Edit on GitHub

Updating Tracked Files

Due to the way DVC handles linking between the data files between the cache and their counterparts in the workspace (refer to Large Dataset Optimization), updating tracked files has to be carried out with caution to avoid data corruption when the DVC config option cache.type is set to hardlink or/and symlink. (See dvc config cache for more details on setting the cache file link types.)

For an example of the cache corruption problem see issue #599 in our GitHub repository.

Assume train.tsv is tracked by DVC and you want to update it. Here updating may mean either replacing train.tsv with a new file having the same name or editing the content of the file.

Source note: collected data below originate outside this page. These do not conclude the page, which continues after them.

(** X17. From the mapping file to the rewritten descriptor: when the class
    map of the tables is the one read from a file that holds the entry
    [original -> new:] (original name not empty and without blank, new name
    not starting with white space, no later entry for [new]), and the line is
    not consumed by the alternate-encoding block, the descriptor of [new]
    standing alone on a line is rewritten to the descriptor of
    [original]. *)
Theorem descriptor_from_file sm st l1 original new l2 cls :
  original <> [] ->
  forallb (fun c => negb (Ascii.eqb c " ")) original = true ->
  match new with c :: _ => CharClass.space c = false | [] => True end ->
  Forall (fun l => top_level_entry l = true -> entry_key l <> new) l2 ->
  get_class_map (l1 ++ class_entry original new :: l2) = Some (class_map sm) ->
  class_name CharClass.ident cls -> replace "/" "." cls = new ->
  consumed sm st (txt "L" ++ cls ++ txt ";") = false ->
  snd (symbolicate sm st (txt "L" ++ cls ++ txt ";"))
  = Return (Some (txt "L" ++ replace "." "/" original ++ txt ";")).
Proof.
  intros Hne Ho Hn Hl2 Hmap Hcls Hdot Hcons.
  destruct (get_class_map_lookup_aux l1 original new l2 Hne Ho Hn Hl2)
    as (mapping & Hm & Hlook).
  rewrite Hmap in Hm. injection Hm as <-.
  rewrite (not_consumed _ _ _ Hcons). unfold rewrite.
  assert (Hmatch := class_match_intro None cls [] Hcls eq_refl).
  assert (H1 : re_sub CLASS_REGEX (class_replacer sm) (txt "L" ++ cls ++ txt ";")
               = Some (txt "L" ++ replace "." "/" original ++ txt ";")).
  { unfold re_sub.
    pose proof (sub_from_at_match CLASS_REGEX (class_replacer sm) None
                  (mkMatch (txt "L" ++ cls ++ txt ";") [("class"%string, cls)])
                  []) as Hsub.
    cbn [m_text] in Hsub. rewrite app_nil_r in Hsub.
    rewrite app_nil_r in Hmatch.
    rewrite Hsub; [|exact Hmatch|discriminate].
    unfold class_replacer, group. simpl assoc. cbv beta iota zeta.
    rewrite Hdot, Hlook.
    assert (Hend : forall prev,
              sub_from CLASS_REGEX (class_replacer sm) prev 0 [] = Some []).
    { intros prev. simpl sub_from.
      replace (match_at CLASS_REGEX prev []) with (@None (Match * str));
        [reflexivity|].
      unfold match_at, CLASS_REGEX. simpl. now destruct (is_word prev). }
    rewrite Hend. simpl. f_equal. f_equal. list_eq. }
  rewrite H1. unfold re_sub.
  rewrite (sub_from_no_match LINE_REGEX (line_replacer sm)); [reflexivity|].
  intros a s' Hs. eapply no_blank_no_annotation; [|exact Hs].
  simpl. rewrite forallb_app. simpl. rewrite andb_true_r.
  unfold replace. rewrite forallb_forall. intros x Hx.
  apply in_map_iff in Hx as (y & <- & Hy).
  rewrite forallb_forall in Ho. specialize (Ho y Hy).
  destruct (Ascii.eqb y "."); [reflexivity|exact Ho].
Qed.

If you run dvc repro there is no need to manage generated (output) files manually. DVC removes them for you before executing the stage that generates them.

If you use DVC to track a file that is generated during your pipeline (e.g. some intermediate result or a final model file i.e. model.pkl) and you don't use dvc run and dvc repro to manage your pipeline, use the procedure below (run dvc unprotect or dvc remove) to unlink it from DVC cache prior to the execution of the script that modifies it.

See also dvc unprotect and dvc config cache to learn more about protecting your data files.

Replacing file

If you want to replace the file, you can take the following steps.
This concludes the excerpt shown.